(Excerpts from a dataset)
__________________________________________________
(** * img-proxy: the fetch / cache / serve / expire pipeline of [main.go]

    A shallow embedding of the Go program: the handlers [handleProxy] and
    [handleImage], the fetcher [downloadImage], the naming helpers
    [getExtFromContentType] and [randomString], and the sweeper
    [cleanupOldFiles], over an explicit model of the pieces of the Go runtime
    they touch (strings, [path/filepath], a file tree, the clock and the
    network). *)

From Stdlib Require Import String Ascii List ZArith Lia Bool.
From Stdlib Require Import DecimalString DecimalZ DecimalPos.
From Stdlib Require HexString.
Import ListNotations.

Local Open Scope string_scope.
Local Open Scope Z_scope.

(** ** Go strings

    A Go [string] is a byte sequence; it is modelled by [string], whose
    characters are bytes. *)

Module GoStrings.

Definition chars (s : string) : list ascii := list_ascii_of_string s.
Definition unchars (l : list ascii) : string := string_of_list_ascii l.

Definition bytes_of (codes : list nat) : list ascii := map ascii_of_nat codes.

(** [strings.HasPrefix]. *)
Fixpoint has_prefix (p l : list ascii) : bool :=
  match p, l with
  | [], _ => true
  | a :: p', b :: l' => Ascii.eqb a b && has_prefix p' l'
  | _ :: _, [] => false
  end.

Definition HasPrefix (s p : string) : bool := has_prefix (chars p) (chars s).

(** [strings.TrimPrefix]: one occurrence of the prefix is removed. *)
Definition TrimPrefix (s p : string) : string :=
  if HasPrefix s p then unchars (skipn (List.length (chars p)) (chars s)) else s.

(** The encodings of the runes for which [unicode.IsSpace] holds: the six
    ASCII ones, U+0085, U+00A0, U+1680, U+2000..U+200A, U+2028, U+2029,
    U+202F, U+205F and U+3000.  A UTF-8 encoding is unique, so a string starts
    (ends) with a space rune exactly when it starts (ends) with one of these
    byte sequences. *)
Definition space_runes : list (list ascii) :=
  map bytes_of
    [ [9]; [10]; [11]; [12]; [13]; [32];
      [194; 133]; [194; 160];
      [225; 154; 128];
      [226; 128; 128]; [226; 128; 129]; [226; 128; 130]; [226; 128; 131];
      [226; 128; 132]; [226; 128; 133]; [226; 128; 134]; [226; 128; 135];
      [226; 128; 136]; [226; 128; 137]; [226; 128; 138];
      [226; 128; 168]; [226; 128; 169]; [226; 128; 175];
      [226; 129; 159];
      [227; 128; 128] ]%nat.

Fixpoint strip_first (seqs : list (list ascii)) (l : list ascii) : option (list ascii) :=
  match seqs with
  | [] => None
  | q :: seqs' =>
      if has_prefix q l then Some (skipn (List.length q) l) else strip_first seqs' l
  end.

Fixpoint trim_front (fuel : nat) (seqs : list (list ascii)) (l : list ascii) : list ascii :=
  match fuel with
  | O => l
  | S fuel' =>
      match strip_first seqs l with
      | Some l' => trim_front fuel' seqs l'
      | None => l
      end
  end.

Definition trim_left (l : list ascii) : list ascii :=
  trim_front (List.length l) space_runes l.

Definition trim_right (l : list ascii) : list ascii :=
  rev (trim_front (List.length l) (map (@rev ascii) space_runes) (rev l)).

(** [strings.TrimSpace]. *)
Definition TrimSpace (s : string) : string :=
  unchars (trim_right (trim_left (chars s))).

(** [ct[:idx]] for [idx = strings.Index(ct, ";")], and [ct] itself when
    there is no semicolon. *)
Fixpoint before_semicolon (l : list ascii) : list ascii :=
  match l with
  | [] => []
  | c :: l' => if Ascii.eqb c ";" then [] else c :: before_semicolon l'
  end.

Definition is_upper (c : ascii) : bool :=
  ((65 <=? nat_of_ascii c) && (nat_of_ascii c <=? 90))%nat.

Definition lower_ascii (c : ascii) : ascii :=
  if is_upper c then ascii_of_nat (nat_of_ascii c + 32) else c.

(** [strings.ToLower], as far as a comparison of the result with an ASCII
    string can observe it: ASCII letters are lowered, and so are the two
    runes outside ASCII whose lower case is an ASCII letter, U+0130 (to [i])
    and U+212A (to [k]); every other byte is kept. *)
Fixpoint lower (fuel : nat) (l : list ascii) : list ascii :=
  match fuel with
  | O => l
  | S fuel' =>
      if has_prefix (bytes_of [196; 176]%nat) l
      then "i"%char :: lower fuel' (skipn 2 l)
      else if has_prefix (bytes_of [226; 132; 170]%nat) l
      then "k"%char :: lower fuel' (skipn 3 l)
      else match l with
           | [] => []
           | c :: l' => lower_ascii c :: lower fuel' l'
           end
  end.

Definition ToLower (s : string) : string :=
  unchars (lower (List.length (chars s)) (chars s)).

(** [%d] of an [int64]. *)
Definition itoa (z : Z) : string := NilZero.string_of_int (Z.to_int z).

(** [%x] of an [int64]. *)
Definition hex (z : Z) : string :=
  match z with
  | Z0 => "0"
  | Zpos p => HexString.Raw.of_pos p ""
  | Zneg p => "-" ++ HexString.Raw.of_pos p ""
  end.

End GoStrings.

Import GoStrings.

(** ** path/filepath (Unix)

    A cleaned path is kept as its list of elements, together with whether it
    is rooted; [path_string] writes it back the way [filepath.Clean] prints
    it. *)

Module FilePath.

Inductive fpath : Type :=
| PEmpty                                          (* the empty string *)
| PClean (rooted : bool) (segs : list string).

Fixpoint split_slash (l : list ascii) : list ascii * list (list ascii) :=
  match l with
  | [] => ([], [])
  | c :: l' =>
      let '(s, r) := split_slash l' in
      if Ascii.eqb c "/" then ([], s :: r) else (c :: s, r)
  end.

(** The elements of a path string, empty ones included. *)
Definition elements (s : string) : list string :=
  let '(s0, r) := split_slash (chars s) in map unchars (s0 :: r).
__________________________________________________
* **WHAT IS BEING ASKED**
Some lines of the records above contain the word "Fixpoint". How many are there? Reply with the number alone.

* **RESPONSE AREA**
6